TASK TO CARRY OUT –
Go through the entries one line at a time, and gather every line that has the word "CleaningUp".

━━━━

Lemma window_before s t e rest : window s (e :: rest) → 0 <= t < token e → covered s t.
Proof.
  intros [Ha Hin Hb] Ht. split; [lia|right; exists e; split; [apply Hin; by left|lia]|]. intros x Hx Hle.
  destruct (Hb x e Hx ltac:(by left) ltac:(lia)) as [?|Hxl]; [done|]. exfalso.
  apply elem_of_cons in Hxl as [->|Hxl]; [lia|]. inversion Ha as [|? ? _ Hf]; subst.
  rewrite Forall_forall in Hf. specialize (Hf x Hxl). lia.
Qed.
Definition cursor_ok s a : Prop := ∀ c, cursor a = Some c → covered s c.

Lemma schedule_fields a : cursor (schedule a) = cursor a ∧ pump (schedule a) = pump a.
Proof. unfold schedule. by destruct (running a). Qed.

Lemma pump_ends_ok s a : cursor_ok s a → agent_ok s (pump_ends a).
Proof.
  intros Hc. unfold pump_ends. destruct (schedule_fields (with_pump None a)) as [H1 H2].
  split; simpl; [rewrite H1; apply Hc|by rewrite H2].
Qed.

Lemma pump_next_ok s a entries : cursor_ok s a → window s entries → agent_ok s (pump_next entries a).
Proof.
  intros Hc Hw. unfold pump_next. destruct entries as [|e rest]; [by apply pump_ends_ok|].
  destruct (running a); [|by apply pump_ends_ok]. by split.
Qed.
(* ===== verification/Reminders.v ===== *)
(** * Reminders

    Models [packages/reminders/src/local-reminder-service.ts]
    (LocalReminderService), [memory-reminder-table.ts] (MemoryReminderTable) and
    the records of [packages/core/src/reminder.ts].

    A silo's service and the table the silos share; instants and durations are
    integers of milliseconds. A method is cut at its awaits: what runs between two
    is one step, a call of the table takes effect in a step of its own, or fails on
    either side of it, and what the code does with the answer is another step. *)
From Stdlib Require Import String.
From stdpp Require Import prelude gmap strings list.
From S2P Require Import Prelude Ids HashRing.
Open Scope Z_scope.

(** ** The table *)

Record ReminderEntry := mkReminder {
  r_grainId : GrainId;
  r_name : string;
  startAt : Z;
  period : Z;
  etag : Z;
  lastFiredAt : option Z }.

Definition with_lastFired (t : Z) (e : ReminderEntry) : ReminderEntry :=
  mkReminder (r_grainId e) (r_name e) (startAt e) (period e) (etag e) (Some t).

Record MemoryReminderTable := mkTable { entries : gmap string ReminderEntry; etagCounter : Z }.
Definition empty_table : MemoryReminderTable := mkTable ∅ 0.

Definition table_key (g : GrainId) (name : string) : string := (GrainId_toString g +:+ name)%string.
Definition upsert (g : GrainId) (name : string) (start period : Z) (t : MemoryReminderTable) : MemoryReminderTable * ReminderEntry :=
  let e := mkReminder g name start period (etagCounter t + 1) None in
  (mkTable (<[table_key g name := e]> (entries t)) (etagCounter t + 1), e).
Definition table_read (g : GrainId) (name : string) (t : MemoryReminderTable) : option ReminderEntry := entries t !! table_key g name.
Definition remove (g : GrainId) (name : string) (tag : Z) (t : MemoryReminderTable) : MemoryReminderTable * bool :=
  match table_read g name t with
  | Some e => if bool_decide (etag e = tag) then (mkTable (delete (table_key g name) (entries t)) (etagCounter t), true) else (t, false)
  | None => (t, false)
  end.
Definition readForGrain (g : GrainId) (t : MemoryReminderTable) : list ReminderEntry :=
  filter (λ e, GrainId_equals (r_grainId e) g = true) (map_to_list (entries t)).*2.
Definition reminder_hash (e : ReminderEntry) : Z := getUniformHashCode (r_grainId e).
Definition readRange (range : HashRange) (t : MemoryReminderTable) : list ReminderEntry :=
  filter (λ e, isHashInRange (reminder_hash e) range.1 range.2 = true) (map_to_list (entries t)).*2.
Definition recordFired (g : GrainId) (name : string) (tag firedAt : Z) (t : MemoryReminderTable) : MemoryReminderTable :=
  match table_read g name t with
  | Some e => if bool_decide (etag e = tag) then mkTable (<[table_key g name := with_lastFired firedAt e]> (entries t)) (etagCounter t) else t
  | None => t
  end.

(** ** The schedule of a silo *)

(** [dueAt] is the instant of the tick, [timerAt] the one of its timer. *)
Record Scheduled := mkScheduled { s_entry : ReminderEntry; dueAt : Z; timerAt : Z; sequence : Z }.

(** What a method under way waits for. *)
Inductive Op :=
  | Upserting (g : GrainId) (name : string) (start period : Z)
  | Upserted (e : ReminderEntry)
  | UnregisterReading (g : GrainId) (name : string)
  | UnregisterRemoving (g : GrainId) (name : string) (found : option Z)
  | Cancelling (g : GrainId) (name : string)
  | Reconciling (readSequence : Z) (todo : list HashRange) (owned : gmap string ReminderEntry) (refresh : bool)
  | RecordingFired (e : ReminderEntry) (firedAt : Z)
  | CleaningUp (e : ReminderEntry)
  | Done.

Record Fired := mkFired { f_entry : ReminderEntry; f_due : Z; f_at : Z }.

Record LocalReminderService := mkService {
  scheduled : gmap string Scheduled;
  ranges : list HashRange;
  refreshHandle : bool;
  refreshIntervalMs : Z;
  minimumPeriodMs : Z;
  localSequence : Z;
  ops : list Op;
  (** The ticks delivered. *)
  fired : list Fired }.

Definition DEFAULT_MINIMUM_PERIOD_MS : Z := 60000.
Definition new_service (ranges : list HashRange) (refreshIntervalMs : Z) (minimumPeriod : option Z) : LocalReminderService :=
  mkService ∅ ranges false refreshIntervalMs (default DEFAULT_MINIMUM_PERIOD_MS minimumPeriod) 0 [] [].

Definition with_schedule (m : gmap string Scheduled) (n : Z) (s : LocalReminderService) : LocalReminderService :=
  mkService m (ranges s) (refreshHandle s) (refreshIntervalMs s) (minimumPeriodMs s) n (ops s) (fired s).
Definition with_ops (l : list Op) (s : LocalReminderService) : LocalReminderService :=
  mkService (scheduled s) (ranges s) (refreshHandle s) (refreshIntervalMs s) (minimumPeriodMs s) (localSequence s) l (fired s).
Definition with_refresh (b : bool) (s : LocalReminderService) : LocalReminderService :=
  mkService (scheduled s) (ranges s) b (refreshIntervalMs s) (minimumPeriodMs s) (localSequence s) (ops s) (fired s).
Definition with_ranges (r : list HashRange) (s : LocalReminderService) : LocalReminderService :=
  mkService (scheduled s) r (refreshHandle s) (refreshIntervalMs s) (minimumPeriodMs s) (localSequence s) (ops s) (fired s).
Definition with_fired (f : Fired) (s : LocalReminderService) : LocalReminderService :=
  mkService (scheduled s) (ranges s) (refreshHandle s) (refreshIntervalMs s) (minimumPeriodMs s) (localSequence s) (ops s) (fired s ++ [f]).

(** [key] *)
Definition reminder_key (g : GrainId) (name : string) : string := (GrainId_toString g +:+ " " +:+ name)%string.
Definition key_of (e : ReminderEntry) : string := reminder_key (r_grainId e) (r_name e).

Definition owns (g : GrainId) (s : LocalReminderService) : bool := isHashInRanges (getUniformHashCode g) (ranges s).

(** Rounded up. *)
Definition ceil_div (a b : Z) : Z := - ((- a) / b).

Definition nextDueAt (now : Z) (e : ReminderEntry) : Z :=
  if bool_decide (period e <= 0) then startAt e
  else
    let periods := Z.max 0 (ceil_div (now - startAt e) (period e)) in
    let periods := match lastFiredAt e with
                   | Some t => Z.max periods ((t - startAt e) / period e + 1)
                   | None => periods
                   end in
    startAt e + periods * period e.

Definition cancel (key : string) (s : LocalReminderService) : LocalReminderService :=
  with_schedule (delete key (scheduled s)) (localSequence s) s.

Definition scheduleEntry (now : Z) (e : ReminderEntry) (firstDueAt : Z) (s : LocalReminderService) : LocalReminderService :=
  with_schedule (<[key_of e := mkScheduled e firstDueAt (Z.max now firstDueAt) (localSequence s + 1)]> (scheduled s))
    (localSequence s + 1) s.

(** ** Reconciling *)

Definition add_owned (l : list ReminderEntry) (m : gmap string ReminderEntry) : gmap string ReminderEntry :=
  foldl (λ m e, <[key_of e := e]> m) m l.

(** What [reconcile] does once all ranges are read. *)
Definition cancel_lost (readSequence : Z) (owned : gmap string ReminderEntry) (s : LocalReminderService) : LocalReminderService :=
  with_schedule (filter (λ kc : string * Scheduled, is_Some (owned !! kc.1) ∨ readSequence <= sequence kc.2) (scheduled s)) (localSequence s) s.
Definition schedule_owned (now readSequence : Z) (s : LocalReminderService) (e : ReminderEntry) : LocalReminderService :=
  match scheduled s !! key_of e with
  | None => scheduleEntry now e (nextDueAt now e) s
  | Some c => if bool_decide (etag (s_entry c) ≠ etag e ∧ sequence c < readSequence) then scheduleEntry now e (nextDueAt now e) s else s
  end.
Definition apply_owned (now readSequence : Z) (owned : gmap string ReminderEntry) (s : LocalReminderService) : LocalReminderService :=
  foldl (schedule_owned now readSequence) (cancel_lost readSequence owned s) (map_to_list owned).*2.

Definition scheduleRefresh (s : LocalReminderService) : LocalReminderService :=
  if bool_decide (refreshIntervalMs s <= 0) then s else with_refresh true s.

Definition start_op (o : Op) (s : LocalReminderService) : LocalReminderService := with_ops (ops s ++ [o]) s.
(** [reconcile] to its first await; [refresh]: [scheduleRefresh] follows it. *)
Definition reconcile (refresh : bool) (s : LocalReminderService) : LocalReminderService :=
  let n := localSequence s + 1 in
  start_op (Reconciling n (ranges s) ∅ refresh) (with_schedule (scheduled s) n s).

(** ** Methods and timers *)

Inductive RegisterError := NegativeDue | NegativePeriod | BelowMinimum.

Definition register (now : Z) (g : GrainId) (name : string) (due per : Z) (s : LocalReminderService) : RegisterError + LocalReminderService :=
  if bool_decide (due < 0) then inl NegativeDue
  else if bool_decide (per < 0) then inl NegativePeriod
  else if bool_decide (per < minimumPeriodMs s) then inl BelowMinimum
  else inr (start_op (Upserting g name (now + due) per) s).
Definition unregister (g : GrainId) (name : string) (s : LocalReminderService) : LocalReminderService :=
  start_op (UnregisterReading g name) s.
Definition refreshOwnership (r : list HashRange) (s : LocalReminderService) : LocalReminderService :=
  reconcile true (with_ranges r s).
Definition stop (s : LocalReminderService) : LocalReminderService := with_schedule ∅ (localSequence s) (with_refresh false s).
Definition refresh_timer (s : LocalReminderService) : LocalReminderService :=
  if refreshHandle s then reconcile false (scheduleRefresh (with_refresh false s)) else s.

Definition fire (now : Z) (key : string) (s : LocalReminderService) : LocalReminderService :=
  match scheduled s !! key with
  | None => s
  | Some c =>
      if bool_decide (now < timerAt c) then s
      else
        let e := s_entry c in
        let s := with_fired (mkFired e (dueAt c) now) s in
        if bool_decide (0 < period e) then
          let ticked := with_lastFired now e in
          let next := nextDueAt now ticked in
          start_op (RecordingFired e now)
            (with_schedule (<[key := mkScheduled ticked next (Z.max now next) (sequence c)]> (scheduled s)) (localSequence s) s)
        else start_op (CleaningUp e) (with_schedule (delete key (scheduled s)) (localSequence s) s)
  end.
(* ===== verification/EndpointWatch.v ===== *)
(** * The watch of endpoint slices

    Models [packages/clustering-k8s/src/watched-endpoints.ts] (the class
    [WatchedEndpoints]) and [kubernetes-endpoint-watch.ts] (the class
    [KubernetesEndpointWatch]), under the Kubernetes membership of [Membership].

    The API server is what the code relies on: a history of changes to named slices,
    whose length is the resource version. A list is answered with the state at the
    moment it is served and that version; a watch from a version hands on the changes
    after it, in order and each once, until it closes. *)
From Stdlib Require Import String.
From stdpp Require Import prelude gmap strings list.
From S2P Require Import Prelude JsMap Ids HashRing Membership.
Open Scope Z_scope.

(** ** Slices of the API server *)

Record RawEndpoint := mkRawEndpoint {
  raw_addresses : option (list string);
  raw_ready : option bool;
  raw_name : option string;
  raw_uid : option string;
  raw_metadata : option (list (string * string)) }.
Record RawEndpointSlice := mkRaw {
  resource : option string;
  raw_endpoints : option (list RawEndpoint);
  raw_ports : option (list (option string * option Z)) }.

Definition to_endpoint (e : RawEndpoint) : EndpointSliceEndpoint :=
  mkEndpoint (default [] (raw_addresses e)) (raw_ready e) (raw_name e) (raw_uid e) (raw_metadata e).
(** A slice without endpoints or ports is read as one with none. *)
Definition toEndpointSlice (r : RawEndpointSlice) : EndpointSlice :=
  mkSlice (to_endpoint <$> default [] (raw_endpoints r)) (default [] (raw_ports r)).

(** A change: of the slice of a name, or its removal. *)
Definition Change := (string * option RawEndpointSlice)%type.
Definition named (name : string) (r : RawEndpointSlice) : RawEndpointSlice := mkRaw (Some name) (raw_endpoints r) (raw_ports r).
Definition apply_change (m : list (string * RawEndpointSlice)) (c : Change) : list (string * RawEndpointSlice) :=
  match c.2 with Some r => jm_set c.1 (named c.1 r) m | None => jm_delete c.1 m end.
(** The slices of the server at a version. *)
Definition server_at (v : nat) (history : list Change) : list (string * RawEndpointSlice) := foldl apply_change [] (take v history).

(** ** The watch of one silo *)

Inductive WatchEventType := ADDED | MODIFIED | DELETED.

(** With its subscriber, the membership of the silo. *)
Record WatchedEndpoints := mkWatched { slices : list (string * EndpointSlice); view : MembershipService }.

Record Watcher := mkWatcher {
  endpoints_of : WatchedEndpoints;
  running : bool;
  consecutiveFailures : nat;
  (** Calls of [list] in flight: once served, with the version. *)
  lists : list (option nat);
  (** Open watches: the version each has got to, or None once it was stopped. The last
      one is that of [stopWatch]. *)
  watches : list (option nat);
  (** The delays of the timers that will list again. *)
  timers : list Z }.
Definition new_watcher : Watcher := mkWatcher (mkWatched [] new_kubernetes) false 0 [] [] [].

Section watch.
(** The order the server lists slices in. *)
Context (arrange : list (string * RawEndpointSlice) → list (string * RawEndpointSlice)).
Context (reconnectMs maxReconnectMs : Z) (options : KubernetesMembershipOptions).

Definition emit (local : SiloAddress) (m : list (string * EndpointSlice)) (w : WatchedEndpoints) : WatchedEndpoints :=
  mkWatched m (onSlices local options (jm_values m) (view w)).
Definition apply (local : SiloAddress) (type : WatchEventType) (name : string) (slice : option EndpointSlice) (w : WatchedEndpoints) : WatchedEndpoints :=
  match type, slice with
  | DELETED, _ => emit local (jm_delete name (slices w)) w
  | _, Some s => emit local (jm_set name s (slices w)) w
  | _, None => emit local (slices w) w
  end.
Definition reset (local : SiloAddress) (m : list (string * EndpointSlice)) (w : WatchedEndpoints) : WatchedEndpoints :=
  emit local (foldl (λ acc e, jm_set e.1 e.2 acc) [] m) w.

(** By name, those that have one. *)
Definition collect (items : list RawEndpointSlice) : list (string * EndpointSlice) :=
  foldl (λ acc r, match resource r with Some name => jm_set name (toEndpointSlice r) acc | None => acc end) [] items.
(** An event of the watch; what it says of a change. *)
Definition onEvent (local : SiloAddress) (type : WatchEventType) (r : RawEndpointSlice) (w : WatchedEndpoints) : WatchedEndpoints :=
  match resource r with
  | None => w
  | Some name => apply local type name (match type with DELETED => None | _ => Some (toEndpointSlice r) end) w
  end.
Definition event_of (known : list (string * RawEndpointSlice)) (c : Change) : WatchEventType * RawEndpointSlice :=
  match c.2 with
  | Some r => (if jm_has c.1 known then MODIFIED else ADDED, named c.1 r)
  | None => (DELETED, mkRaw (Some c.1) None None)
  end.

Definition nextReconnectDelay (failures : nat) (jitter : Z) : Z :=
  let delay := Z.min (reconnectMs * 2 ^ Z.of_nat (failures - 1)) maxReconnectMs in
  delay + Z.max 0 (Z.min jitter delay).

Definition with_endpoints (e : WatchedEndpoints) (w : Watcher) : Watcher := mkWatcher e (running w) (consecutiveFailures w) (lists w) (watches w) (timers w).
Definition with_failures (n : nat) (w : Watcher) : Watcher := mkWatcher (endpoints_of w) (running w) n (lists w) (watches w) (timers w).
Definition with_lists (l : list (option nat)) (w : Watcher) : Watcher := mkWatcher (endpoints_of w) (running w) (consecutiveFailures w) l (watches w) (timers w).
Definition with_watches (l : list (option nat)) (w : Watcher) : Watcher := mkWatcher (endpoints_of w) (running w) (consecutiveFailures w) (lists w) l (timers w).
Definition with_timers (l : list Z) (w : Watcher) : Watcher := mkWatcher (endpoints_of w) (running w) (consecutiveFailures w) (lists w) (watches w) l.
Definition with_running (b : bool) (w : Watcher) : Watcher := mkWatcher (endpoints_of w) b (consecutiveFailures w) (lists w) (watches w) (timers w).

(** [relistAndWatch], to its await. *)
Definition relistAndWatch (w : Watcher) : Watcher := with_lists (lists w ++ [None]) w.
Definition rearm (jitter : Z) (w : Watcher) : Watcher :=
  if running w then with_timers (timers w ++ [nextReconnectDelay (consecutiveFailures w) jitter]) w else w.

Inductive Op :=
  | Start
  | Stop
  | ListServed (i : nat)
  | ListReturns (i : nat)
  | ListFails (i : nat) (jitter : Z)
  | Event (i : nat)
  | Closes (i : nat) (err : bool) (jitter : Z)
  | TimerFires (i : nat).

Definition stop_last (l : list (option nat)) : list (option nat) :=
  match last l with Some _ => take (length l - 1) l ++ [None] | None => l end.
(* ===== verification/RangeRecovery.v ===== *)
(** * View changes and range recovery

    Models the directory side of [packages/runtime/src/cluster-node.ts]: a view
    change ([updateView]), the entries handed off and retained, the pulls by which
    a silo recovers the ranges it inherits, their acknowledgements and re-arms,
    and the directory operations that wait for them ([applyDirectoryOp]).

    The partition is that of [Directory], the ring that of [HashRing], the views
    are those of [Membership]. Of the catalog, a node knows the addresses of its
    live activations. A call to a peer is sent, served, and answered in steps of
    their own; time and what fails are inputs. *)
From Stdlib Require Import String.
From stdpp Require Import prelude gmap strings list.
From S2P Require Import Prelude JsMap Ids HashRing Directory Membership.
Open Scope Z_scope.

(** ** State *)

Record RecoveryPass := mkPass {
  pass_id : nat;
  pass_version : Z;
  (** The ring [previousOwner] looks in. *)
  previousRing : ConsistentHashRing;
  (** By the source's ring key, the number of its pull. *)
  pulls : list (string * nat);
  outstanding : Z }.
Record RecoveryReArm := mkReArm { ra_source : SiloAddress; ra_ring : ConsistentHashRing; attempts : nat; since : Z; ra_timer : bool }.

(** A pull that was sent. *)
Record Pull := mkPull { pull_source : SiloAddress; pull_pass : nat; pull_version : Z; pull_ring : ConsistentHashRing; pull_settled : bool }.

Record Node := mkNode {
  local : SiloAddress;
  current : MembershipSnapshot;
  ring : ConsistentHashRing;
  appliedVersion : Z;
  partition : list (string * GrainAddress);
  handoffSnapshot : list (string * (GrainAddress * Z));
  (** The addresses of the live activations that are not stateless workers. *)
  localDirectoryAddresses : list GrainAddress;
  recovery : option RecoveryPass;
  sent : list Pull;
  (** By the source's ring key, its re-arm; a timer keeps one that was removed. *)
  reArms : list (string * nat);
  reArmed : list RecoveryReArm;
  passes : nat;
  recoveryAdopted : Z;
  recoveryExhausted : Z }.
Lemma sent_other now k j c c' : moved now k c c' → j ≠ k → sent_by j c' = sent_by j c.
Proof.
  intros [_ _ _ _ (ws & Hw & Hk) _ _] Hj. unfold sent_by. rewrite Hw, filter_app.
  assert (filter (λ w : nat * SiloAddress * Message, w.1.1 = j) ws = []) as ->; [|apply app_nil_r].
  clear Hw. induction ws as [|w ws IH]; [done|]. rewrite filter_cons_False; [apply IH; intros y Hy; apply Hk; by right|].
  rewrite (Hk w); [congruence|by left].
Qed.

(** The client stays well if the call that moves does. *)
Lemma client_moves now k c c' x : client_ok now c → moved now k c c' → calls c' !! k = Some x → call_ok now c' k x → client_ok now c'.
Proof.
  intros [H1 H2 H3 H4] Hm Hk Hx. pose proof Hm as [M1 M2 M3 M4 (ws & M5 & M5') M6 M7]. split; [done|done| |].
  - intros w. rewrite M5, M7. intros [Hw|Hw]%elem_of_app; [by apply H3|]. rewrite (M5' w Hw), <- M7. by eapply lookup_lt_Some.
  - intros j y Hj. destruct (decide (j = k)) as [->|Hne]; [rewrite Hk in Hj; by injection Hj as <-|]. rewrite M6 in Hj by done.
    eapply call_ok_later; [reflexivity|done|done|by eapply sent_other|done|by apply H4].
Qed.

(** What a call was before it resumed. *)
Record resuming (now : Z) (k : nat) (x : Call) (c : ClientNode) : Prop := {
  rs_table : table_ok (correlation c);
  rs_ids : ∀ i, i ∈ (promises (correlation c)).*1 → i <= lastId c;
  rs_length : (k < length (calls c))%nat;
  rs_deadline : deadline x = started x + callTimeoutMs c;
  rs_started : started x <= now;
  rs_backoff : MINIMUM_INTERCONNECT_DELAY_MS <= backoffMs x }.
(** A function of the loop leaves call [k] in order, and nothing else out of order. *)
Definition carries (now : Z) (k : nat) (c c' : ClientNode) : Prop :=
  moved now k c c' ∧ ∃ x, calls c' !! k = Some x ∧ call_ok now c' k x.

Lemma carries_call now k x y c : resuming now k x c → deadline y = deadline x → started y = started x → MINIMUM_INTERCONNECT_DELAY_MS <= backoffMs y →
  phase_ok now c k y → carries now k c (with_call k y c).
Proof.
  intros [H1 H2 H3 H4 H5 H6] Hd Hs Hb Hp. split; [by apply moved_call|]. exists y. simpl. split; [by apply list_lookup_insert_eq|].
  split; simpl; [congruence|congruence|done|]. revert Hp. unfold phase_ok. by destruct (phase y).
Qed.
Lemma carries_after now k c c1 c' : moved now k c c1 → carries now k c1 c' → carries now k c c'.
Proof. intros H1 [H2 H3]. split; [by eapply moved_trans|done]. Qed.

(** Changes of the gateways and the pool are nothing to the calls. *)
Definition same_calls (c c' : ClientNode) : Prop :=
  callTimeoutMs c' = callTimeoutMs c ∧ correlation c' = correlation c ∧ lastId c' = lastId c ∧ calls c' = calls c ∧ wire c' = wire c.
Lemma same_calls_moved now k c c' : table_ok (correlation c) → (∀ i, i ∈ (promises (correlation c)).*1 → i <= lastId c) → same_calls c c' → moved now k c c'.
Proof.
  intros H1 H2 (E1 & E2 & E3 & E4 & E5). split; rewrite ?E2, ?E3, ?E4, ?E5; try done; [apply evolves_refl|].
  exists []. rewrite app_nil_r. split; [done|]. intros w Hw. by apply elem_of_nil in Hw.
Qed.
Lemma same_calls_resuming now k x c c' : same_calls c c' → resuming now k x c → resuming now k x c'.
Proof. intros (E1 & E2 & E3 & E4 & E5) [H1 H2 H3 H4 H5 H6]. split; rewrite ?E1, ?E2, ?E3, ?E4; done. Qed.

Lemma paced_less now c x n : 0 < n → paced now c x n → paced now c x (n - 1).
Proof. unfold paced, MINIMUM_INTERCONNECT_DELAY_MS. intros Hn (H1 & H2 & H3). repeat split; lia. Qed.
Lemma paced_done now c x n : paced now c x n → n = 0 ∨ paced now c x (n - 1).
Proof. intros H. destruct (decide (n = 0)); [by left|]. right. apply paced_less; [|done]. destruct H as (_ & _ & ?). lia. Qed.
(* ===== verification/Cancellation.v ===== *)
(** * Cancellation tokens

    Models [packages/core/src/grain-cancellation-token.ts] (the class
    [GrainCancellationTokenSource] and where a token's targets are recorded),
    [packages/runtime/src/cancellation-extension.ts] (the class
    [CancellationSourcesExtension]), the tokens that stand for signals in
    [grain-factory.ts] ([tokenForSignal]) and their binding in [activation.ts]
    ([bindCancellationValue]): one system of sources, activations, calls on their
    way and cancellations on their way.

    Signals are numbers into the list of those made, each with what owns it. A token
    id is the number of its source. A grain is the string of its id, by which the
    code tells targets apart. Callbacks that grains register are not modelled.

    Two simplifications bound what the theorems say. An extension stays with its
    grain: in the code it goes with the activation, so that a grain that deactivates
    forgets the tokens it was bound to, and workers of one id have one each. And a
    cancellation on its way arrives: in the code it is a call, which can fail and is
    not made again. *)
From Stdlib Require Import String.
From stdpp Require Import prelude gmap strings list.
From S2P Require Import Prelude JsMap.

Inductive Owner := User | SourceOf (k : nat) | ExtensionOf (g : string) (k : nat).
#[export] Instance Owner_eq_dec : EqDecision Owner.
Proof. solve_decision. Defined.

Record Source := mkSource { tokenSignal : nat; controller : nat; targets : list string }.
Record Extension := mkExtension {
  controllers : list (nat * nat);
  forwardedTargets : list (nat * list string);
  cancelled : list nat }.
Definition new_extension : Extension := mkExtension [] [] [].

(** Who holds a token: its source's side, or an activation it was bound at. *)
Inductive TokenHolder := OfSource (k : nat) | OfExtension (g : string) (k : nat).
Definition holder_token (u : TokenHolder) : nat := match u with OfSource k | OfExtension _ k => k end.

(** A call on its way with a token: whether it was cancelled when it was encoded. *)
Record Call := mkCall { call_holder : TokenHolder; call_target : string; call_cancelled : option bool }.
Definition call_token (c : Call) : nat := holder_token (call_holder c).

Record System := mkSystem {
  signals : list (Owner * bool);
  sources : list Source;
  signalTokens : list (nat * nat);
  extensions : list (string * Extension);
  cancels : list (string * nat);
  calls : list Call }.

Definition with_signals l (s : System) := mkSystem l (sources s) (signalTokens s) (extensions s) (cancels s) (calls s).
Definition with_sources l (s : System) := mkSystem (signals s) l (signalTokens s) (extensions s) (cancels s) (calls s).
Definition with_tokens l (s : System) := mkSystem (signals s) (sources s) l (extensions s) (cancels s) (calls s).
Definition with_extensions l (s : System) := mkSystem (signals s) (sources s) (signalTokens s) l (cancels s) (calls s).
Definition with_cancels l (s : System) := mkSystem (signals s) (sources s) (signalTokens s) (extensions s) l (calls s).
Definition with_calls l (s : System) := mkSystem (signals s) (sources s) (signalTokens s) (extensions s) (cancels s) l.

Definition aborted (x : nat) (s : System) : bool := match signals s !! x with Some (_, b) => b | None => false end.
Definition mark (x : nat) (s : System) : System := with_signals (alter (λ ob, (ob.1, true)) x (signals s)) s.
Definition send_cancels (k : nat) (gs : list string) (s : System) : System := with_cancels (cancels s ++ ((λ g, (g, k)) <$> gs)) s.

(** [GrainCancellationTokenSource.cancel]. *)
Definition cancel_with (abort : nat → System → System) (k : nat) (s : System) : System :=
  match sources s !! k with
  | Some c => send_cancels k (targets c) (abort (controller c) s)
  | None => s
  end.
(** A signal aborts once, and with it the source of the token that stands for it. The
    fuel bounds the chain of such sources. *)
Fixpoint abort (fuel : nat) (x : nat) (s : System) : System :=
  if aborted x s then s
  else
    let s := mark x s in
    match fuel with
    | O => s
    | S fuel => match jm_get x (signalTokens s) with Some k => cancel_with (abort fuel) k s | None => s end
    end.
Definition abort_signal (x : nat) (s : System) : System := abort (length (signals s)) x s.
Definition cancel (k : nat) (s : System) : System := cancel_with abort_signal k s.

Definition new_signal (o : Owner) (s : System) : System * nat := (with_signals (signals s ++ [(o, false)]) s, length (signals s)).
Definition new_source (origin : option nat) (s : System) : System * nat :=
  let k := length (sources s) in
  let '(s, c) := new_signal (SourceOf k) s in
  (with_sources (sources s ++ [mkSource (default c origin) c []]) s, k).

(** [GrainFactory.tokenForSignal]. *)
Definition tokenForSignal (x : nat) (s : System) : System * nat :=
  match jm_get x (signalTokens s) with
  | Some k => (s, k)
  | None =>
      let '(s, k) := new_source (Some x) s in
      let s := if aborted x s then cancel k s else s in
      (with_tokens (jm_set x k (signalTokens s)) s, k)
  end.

━━━━

OUTPUT –
  | CleaningUp (e : ReminderEntry)
        else start_op (CleaningUp e) (with_schedule (delete key (scheduled s)) (localSequence s) s)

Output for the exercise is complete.